▸ DIRECTIONS FOR THIS TASK
Beginning with the line that contains "Fixpoint shortest (fuel", copy each remaining line of the data below exactly.

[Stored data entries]
■ ■ ■ ■

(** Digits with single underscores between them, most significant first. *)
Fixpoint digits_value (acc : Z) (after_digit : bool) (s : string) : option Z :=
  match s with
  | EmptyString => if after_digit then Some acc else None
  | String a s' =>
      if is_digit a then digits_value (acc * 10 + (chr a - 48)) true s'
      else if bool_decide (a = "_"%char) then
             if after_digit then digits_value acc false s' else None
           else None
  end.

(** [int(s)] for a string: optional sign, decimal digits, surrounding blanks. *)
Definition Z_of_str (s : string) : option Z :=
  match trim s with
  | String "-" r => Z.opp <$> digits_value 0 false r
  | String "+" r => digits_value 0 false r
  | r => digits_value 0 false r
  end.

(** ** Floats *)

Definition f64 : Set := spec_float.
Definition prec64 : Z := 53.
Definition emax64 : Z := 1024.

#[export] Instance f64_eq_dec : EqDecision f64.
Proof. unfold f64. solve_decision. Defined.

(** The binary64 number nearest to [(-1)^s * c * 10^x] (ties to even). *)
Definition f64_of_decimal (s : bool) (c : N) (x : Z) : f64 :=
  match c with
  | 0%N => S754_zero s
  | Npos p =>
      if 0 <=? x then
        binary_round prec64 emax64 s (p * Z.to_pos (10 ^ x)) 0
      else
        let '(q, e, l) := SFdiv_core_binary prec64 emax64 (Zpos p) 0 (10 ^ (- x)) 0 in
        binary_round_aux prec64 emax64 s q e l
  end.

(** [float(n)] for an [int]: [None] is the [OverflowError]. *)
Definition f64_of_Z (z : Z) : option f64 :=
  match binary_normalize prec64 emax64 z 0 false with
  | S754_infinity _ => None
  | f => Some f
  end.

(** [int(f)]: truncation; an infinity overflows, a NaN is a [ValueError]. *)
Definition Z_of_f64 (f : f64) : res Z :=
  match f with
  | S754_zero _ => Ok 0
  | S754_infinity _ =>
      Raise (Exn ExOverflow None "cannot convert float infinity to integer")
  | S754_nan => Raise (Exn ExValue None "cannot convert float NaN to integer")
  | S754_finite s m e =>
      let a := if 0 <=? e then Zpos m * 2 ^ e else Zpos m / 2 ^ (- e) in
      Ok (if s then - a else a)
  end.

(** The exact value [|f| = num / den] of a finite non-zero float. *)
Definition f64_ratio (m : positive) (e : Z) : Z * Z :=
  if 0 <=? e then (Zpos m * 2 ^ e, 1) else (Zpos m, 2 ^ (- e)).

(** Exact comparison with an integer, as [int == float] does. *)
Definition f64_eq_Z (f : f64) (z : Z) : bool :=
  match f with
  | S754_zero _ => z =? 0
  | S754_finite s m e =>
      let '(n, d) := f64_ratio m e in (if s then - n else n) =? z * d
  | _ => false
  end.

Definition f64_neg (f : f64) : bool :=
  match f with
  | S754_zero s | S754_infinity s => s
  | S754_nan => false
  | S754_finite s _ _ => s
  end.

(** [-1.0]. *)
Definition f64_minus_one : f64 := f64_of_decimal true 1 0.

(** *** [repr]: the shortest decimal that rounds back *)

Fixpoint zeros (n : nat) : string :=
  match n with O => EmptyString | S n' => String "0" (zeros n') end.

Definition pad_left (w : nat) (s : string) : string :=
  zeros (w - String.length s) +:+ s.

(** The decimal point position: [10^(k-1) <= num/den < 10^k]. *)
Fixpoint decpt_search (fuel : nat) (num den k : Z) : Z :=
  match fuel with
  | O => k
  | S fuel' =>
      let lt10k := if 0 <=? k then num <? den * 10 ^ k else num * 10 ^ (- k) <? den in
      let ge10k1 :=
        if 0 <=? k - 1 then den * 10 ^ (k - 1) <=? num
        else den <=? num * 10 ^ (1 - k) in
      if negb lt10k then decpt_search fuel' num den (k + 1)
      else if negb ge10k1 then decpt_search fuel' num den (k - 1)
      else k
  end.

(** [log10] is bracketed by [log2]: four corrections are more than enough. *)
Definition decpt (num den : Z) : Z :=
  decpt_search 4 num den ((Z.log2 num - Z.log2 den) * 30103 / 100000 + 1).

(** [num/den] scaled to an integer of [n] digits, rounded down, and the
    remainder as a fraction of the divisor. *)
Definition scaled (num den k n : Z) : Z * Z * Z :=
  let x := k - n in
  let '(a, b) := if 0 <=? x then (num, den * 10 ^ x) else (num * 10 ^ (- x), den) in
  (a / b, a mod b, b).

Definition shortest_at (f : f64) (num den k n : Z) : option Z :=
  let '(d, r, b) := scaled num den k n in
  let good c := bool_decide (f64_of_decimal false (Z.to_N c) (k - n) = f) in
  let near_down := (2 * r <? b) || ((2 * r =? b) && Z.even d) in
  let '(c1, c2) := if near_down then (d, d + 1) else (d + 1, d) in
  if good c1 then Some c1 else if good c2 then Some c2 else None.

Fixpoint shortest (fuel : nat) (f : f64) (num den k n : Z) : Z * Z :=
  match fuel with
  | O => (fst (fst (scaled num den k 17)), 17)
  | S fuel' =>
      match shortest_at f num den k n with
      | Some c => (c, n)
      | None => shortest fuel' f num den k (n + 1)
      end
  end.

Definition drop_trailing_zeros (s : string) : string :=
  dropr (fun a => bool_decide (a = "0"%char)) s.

■ ■ ■ ■

▸ REPLY
Fixpoint shortest (fuel : nat) (f : f64) (num den k n : Z) : Z * Z :=
  match fuel with
  | O => (fst (fst (scaled num den k 17)), 17)
  | S fuel' =>
      match shortest_at f num den k n with
      | Some c => (c, n)
      | None => shortest fuel' f num den k (n + 1)
      end
  end.

Definition drop_trailing_zeros (s : string) : string :=
  dropr (fun a => bool_decide (a = "0"%char)) s.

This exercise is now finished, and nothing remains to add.